"J'ai vu comme un énorme flash à 23 heures, suivi d'une plus petite explosion", raconte à TF1 News un témoin de l'incendie. Le drame s'est produit mercredi soir dans une concession automobile à Treillères, à une dizaine de kilomètres au nord de Nantes. Deux pompiers ont trouvé la mort alors qu'ils combattaient les flammes : le sergent Christophe Augerau, 31 ans, et le caporal Jean-Charles Sorin, 25 ans, sapeurs-pompiers professionnels du centre de secours de Saint-Herblain.
Les pompiers "ont été victimes d'un arc électrique provoqué par une ligne à très haute tension située à proximité de la nacelle de l'échelle aérienne dans laquelle ils avaient pris place" pour combattre l'incendie, a précisé le communiqué du Service départemental d'Incendie et de Secours, confirmant une information d'Europe 1. "Une épaisse fumée empêchait toute visibilité. Nos deux malheureux collègues ont alors été électrocutés. Les deux tentatives de réanimation se sont révélées vaines".
"Un individu qui s'est enfui"
Jeudi matin, plusieurs heures après le drame, le véhicule de pompiers impliqué dans le drame était encore sur place, sa grande échelle repliée mais dressée avec la nacelle vide au bout, sous les quatre fils de la ligne à haute tension. Au pied du camion gisaient les équipements de sécurité, sans doute des deux victimes, devant le bâtiment blanc et vert à moitié calciné, avec plusieurs de ses baies vitrées éclatées, d'autres fendues par la chaleur. Un périmètre de sécurité a été mis en place autour du bâtiment par les gendarmes de la section de recherche de Nantes-Angers, chargés par le parquet de Nantes de l'enquête pour recherche des causes de la mort.
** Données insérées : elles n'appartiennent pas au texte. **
(* ===== verification/StringObjectSpec.v ===== *)
(** What the deprecated string object promises: its array grows by doubling and
    always reaches the size asked for, and a sequence of operations on an object
    behaves like the same operations on its text, as long as allocations
    succeed.  The operations that write or read past an array are stated as
    such. *)
From S2P Require Import Prelude Memory Effects Heap AlibTypes AlibString CString StringObject.
Open Scope Z_scope.

(** * Growth *)
Fixpoint nsteps {A B} (m : nat) (f : A -> A + B) (a : A) : A + B :=
  match m with
  | O => inl a
  | S m => match f a with inl a => nsteps m f a | inr b => inr b end
  end.
Lemma nsteps_add {A B} (f : A -> A + B) m1 m2 : forall a,
  nsteps (m1 + m2) f a = match nsteps m1 f a with inl a => nsteps m2 f a | inr b => inr b end.
Proof. induction m1 as [|m1 IH]; intros a; cbn; [done|]. destruct (f a); [apply IH|done]. Qed.
Lemma iter_until_nsteps {A B} (f : A -> A + B) n : forall a, iter_until n f a = nsteps (2 ^ n) f a.
Proof.
  induction n as [|n IH]; intros a; cbn [iter_until].
  - cbn. by destruct (f a).
  - rewrite IH, Nat.pow_succ_r', Nat.mul_succ_l, Nat.mul_1_l, nsteps_add.
    destruct (nsteps (2 ^ n) f a); [apply IH|done].
Qed.

Lemma grow_steps min_mem min_size m : forall c,
  0 < c < 2 ^ 32 -> 0 <= min_size <= 2 ^ 32 - 2 ^ 15 -> Z.max 0 (min_size - c) < Z.of_nat m ->
  exists c', nsteps m (grow_step min_mem min_size) c = inr c' /\ min_size <= c' < 2 ^ 32 /\ 0 < c' /\
    (min_size <= c -> c' = c) /\ (c < min_size -> c' < Z.max (2 * min_size) (min_size + 32 * 1024)).
Proof.
  induction m as [|m IH]; intros c Hc Hm Hd; [lia|].
  cbn [nsteps]. unfold grow_step at 1. destruct (Z.ltb_spec c min_size) as [Hlt|Hge]; [|exists c; repeat split; lia].
  rewrite (proj2 (Z.eqb_neq c 0)) by lia.
  assert (exists c1, (if c <? 64 * 1024 then u32 (c * 2) else u32 (c + 32 * 1024)) = c1 /\
    c < c1 < 2 ^ 32 /\ c1 < Z.max (2 * min_size) (min_size + 32 * 1024)) as (c1 & -> & H1 & H2).
  { unfold u32. destruct (Z.ltb_spec c (64 * 1024)); rewrite Z.mod_small by lia; eexists; split; [done|lia|done|lia]. }
  destruct (IH c1) as (c' & -> & H3 & H4 & H5 & H6); [lia..|]. exists c'.
  split; [done|]. split; [done|]. split; [done|]. split; [lia|]. intros _.
  destruct (Z.le_gt_cases min_size c1); [rewrite H5 by done; done|auto].
Qed.
(** The array grows to the size asked for in at most 2^33 turns, an existing one to less than twice that size or
    32k more. *)
Lemma grow_ok min_mem min_size c :
  0 <= c < 2 ^ 32 -> 0 < min_size <= 2 ^ 32 - 2 ^ 15 -> 0 <= min_mem < 2 ^ 32 ->
  exists c', grow min_mem min_size c = Ok c' /\ min_size <= c' < 2 ^ 32 /\ (min_size <= c -> c' = c) /\
    (0 < c < min_size -> c' < Z.max (2 * min_size) (min_size + 32 * 1024)).
Proof.
  intros Hc Hm Hmm. unfold grow. rewrite iter_until_nsteps.
  assert (Z.of_nat (2 ^ 33) = 2 ^ 33) as Hp by (by rewrite Nat2Z.inj_pow).
  remember (2 ^ 33)%nat as m eqn:Em. clear Em.
  destruct (decide (c = 0)) as [->|Hn].
  - destruct m as [|m]; [lia|]. cbn [nsteps]. unfold grow_step at 1.
    rewrite (proj2 (Z.ltb_lt 0 min_size)) by lia. change (0 =? 0) with true. cbn iota.
    set (c0 := if min_size <? min_mem then min_mem else min_size).
    assert (min_size <= c0 < 2 ^ 32) as H1
      by (unfold c0; destruct (Z.ltb_spec min_size min_mem); lia).
    destruct (grow_steps min_mem min_size m c0) as (c' & -> & H3 & _ & H5 & _); [lia..|].
    rewrite (H5 ltac:(lia)). exists c0. repeat split; lia.
  - destruct (grow_steps min_mem min_size m c) as (c' & -> & H3 & _ & H5 & H6); [lia..|].
    exists c'. repeat split; [lia..|auto|intros; apply H6; lia].
Qed.

(** * The text of an object *)
Record holds_text (o : StringObject) (t : list Z) : Prop := {
  ht_block : exists rest, str o = Some (t ++ 0 :: rest) /\ capacity o = blen t + 1 + blen rest;
  ht_length : length_ o = blen t;
  ht_nul : no_nul t;
  ht_cap : capacity o < 2 ^ 32;
  ht_min : 0 <= min_mem o < 2 ^ 32 }.
(** The C string at the beginning of an array. *)
Definition c_text (s : list Z) : list Z := until_nul s.
Lemma c_text_split s : 0 ∈ s -> exists rest, s = c_text s ++ 0 :: rest /\ no_nul (c_text s).
Proof.
  unfold c_text, no_nul. induction s as [|c s IH]; [by intros ?%elem_of_nil|]. intros H. cbn [until_nul].
  destruct (Z.eqb_spec c 0) as [->|Hc]; [exists s; by split|].
  apply elem_of_cons in H as [H|H]; [done|]. destruct (IH H) as (rest & E & Hn). exists rest.
  split; [cbn; by rewrite <- E|by constructor].
Qed.
Lemma strlen_text t rest : no_nul t -> strlen (t ++ 0 :: rest) 0 = Ok (blen t).
Proof. intros Ht. apply (strlen_ok []); done. Qed.
Lemma until_nul_app t rest : no_nul t -> until_nul (t ++ 0 :: rest) = t.
Proof. induction 1 as [|c t Hc _ IH]; cbn; [done|]. by rewrite (proj2 (Z.eqb_neq c 0)), IH. Qed.
Lemma until_nul_id t : no_nul t -> until_nul t = t.
Proof. induction 1 as [|c t Hc _ IH]; cbn; [done|]. by rewrite (proj2 (Z.eqb_neq c 0)), IH. Qed.

(** Writing behind a prefix. *)
Lemma splice_behind (t x d : list Z) : blen d <= blen x ->
  splice (t ++ x) (blen t) d = t ++ d ++ drop (length d) x.
Proof.
  intros H. unfold splice. rewrite take_blen_app. do 2 f_equal.
  unfold blen in *. replace (Z.to_nat (Z.of_nat (length t) + Z.of_nat (length d))) with (length t + length d)%nat by lia.
  by rewrite <- drop_drop, drop_app_length.
Qed.
Lemma strcpy_to_ok t x v rest : no_nul v -> blen v + 1 <= blen x ->
  strcpy_to (blen t) (v ++ 0 :: rest) (t ++ x) = Ok (t ++ v ++ 0 :: drop (length v + 1) x).
Proof.
  intros Hv Hx. unfold strcpy_to. rewrite strlen_text by done. rstep. pose proof (blen_nonneg v). pose proof (blen_nonneg t).
  rewrite blk_copy_ok by (rewrite ?blen_app, ?blen_cons; pose proof (blen_nonneg rest); lia).
  replace (slice (v ++ 0 :: rest) 0 (blen v + 1)) with (v ++ [0]).
  - rewrite splice_behind, <- app_assoc, length_app; [done|]. rewrite blen_snoc. lia.
  - change (v ++ 0 :: rest) with (v ++ [0] ++ rest). by rewrite app_assoc, <- (blen_snoc v 0), slice_prefix.
Qed.
Lemma strcpy_to_start x v rest : no_nul v -> blen v + 1 <= blen x ->
  strcpy_to 0 (v ++ 0 :: rest) x = Ok (v ++ 0 :: drop (length v + 1) x).
Proof. apply (strcpy_to_ok []). Qed.
Lemma until_nul_take (n : nat) v rest : no_nul v -> until_nul (take n (v ++ 0 :: rest)) = take n v.
Proof.
  intros Hv. revert n. induction Hv as [|c v Hc Hv IH]; intros [|n]; cbn; [done..|].
  by rewrite (proj2 (Z.eqb_neq c 0)), IH.
Qed.
Lemma strncpy_to_ok t x v rest (count : Z) : no_nul v -> 0 <= count <= blen x ->
  strncpy_to (blen t) (v ++ 0 :: rest) count (t ++ x)
  = Ok (t ++ take (Z.to_nat count) v ++ replicate (Z.to_nat count - length v) 0 ++ drop (Z.to_nat count) x).
Proof.
  intros Hv Hc. unfold strncpy_to, slice. change (Z.to_nat 0) with 0%nat. rewrite drop_0.
  rewrite until_nul_take by done. set (r := Z.min _ _).
  assert (blen (take (Z.to_nat count) v) = Z.min count (blen v)) as Hl by (unfold blen; rewrite length_take; lia).
  pose proof (blen_nonneg rest). pose proof (blen_nonneg v). pose proof (blen_nonneg t).
  rewrite blk_read_ok by (rewrite ?blen_app, ?blen_cons; unfold r; lia). rstep.
  unfold slice. change (Z.to_nat 0) with 0%nat. rewrite drop_0, until_nul_take by done.
  assert (take (Z.to_nat r) v = take (Z.to_nat count) v) as ->.
  { unfold r. rewrite Hl. destruct (Z.le_gt_cases count (blen v)).
    - f_equal. lia.
    - rewrite !take_ge; [done|unfold blen in *; lia..]. }
  rewrite Hl. set (d := _ ++ replicate _ 0).
  assert (length d = Z.to_nat count) as Hd.
  { unfold d. rewrite length_app, length_replicate, length_take. unfold blen in *. lia. }
  rewrite blk_write_ok by (rewrite ?blen_app; unfold blen in *; lia).
  rewrite splice_behind by (unfold blen in *; lia). unfold d at 1. rewrite <- app_assoc, Hd. do 4 f_equal.
  f_equal. unfold blen. lia.
Qed.
Lemma store_behind (t : list Z) x y z : blk_store (t ++ x :: z) (blen t) y = Ok (t ++ y :: z).
Proof. apply blk_store_middle. Qed.

(** * The memory of an object *)
Lemma resize_keeps (n : nat) t rest : (length t < n)%nat ->
  exists rest', resize n 0 (t ++ 0 :: rest) = t ++ 0 :: rest' /\ length rest' = (n - length t - 1)%nat.
Proof.
  intros Hn. rewrite resize_app_ge by lia. destruct (n - length t)%nat as [|m] eqn:E; [lia|].
  exists (resize m 0 rest). split; [done|]. rewrite length_resize. lia.
Qed.
(** The capacity after a call for [min_size] bytes. *)
Definition new_capacity (min_size : Z) (o : StringObject) : res Z :=
  if too_big min_size (capacity o) then Ok min_size else grow (min_mem o) min_size (capacity o).
Lemma new_capacity_ok min_size o :
  0 <= capacity o < 2 ^ 32 -> 0 < min_size <= 2 ^ 32 - 2 ^ 15 -> 0 <= min_mem o < 2 ^ 32 ->
  exists c, new_capacity min_size o = Ok c /\ min_size <= c < 2 ^ 32.
Proof.
  intros Hc Hm Hmm. unfold new_capacity. destruct (too_big _ _); [exists min_size; split; [done|lia]|].
  destruct (grow_ok (min_mem o) min_size (capacity o)) as (c & E & H & _); [done..|]. by exists c.
Qed.
Lemma object_resize_ok added b l c m (n : Z) : 0 < n ->
  StringObject_resize (Some added) n (Some (mkStringObject (Some b) l c m))
  = Ok (ALIB_OK, Some (mkStringObject (Some (resize (Z.to_nat n) 0 (b ++ added))) l n m), []).
Proof.
  intros Hn. unfold StringObject_resize, on_obj. rewrite bind_gets. cbn [str].
  rewrite (proj2 (Z.eqb_neq n 0)), !bind_modify, bind_gets by lia. done.
Qed.
Lemma calc_and_resize_ok added b l c m (min_size c' : Z) : 0 < min_size ->
  new_capacity min_size (mkStringObject (Some b) l c m) = Ok c' -> 0 < c' ->
  StringObject_calc_and_resize (Some added) min_size (Some (mkStringObject (Some b) l c m))
  = Ok (ALIB_OK, Some (mkStringObject (Some (resize (Z.to_nat c') 0 (b ++ added))) l c' m), []).
Proof.
  intros Hn Hc Hpos. unfold new_capacity in Hc. cbn [capacity min_mem] in Hc.
  unfold StringObject_calc_and_resize, on_obj. rewrite (proj2 (Z.eqb_neq min_size 0)), bind_bind by lia.
  rewrite bind_gets. cbn [capacity]. destruct (too_big min_size c).
  - injection Hc as <-. rewrite bind_bind.
    by erewrite bind_quiet by (by eapply here_Some, object_resize_ok).
  - rewrite bind_bind, bind_gets, bind_bind. cbn [min_mem].
    rewrite (bind_lift _ _ _ _ Hc), bind_bind, bind_modify, bind_bind.
    by erewrite bind_quiet by (by eapply here_Some, object_resize_ok).
Qed.
(** On an object with a text that fits the new size. *)
Lemma room_for added o t (min_size : Z) :
  holds_text o t -> blen t < min_size <= 2 ^ 32 - 2 ^ 15 ->
  exists rest c, StringObject_calc_and_resize (Some added) min_size (Some o)
      = Ok (ALIB_OK, Some (mkStringObject (Some (t ++ 0 :: rest)) (blen t) c (min_mem o)), []) /\
    new_capacity min_size o = Ok c /\ min_size <= c < 2 ^ 32 /\ blen t + 1 + blen rest = c.
Proof.
  intros [(rest & Hb & Hcap) Hl Hn Hc Hm] Hsz. pose proof (blen_nonneg t). pose proof (blen_nonneg rest).
  destruct (new_capacity_ok min_size o) as (c & Ec & Hcs); [lia..|].
  destruct o as [b l c0 m]. cbn [str length_ capacity min_mem] in *. subst b l.
  rewrite (calc_and_resize_ok added _ _ _ _ min_size c) by (done || lia). rewrite <- app_assoc. cbn [app].
  destruct (resize_keeps (Z.to_nat c) t (rest ++ added)) as (rest' & -> & Hl'); [unfold blen in *; lia|].
  exists rest', c. split; [done|]. split; [done|]. split; [done|]. unfold blen in *. lia.
Qed.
Selon le procureur de la République de Nantes, Xavier Ronsin, qui a tenu une conférence de presse jeudi, "il est peu vraisemblable que le feu soit d'origine accidentelle. Les expertises sont en cours". L'incendie, a expliqué le magistrat lors d'une conférence de presse, "a été découvert par un agent de sécurité très peu de temps après l'intrusion d'un individu qui avait déclenché l'alarme puis qui s'est enfui en escaladant le grillage". L'enquête permettra de déterminer si la personne qui s'est introduite dans les lieux "peut être considérée comme pénalement et juridiquement responsable" de ce qui s'est passé et si "des imprudences ont été commises dans la lutte" contre cet incendie.
Si les pompiers sont souvent confrontés à des opérations dangereuses, "nous ne sommes pas préparés à la mort de nos camarades", a souligné pour sa part le colonel Philippe Berthelot, chef de corps des sapeurs pompiers de Loire-Atlantique lors du point presse. Selon lui, il s'agit des premières victimes dans le corps des Sapeurs-Pompiers de Loire-Atlantique en 2010. De son côté, le groupe RTE (Réseau de transport d'électricité), qui gère les lignes à haute tension, a fait part dans un communiqué "de sa profonde tristesse devant cet événement dramatique" et a adressé "ses condoléances à la famille et aux collègues des deux pompiers décédés". Le préfet de Loire-Atlantique Jean Daubigny a indiqué lors du point presse jeudi matin que le ministre de l'intérieur Brice Hortefeux avait l'intention de s'associer à la cérémonie des obsèques "si son emploi du temps le permet".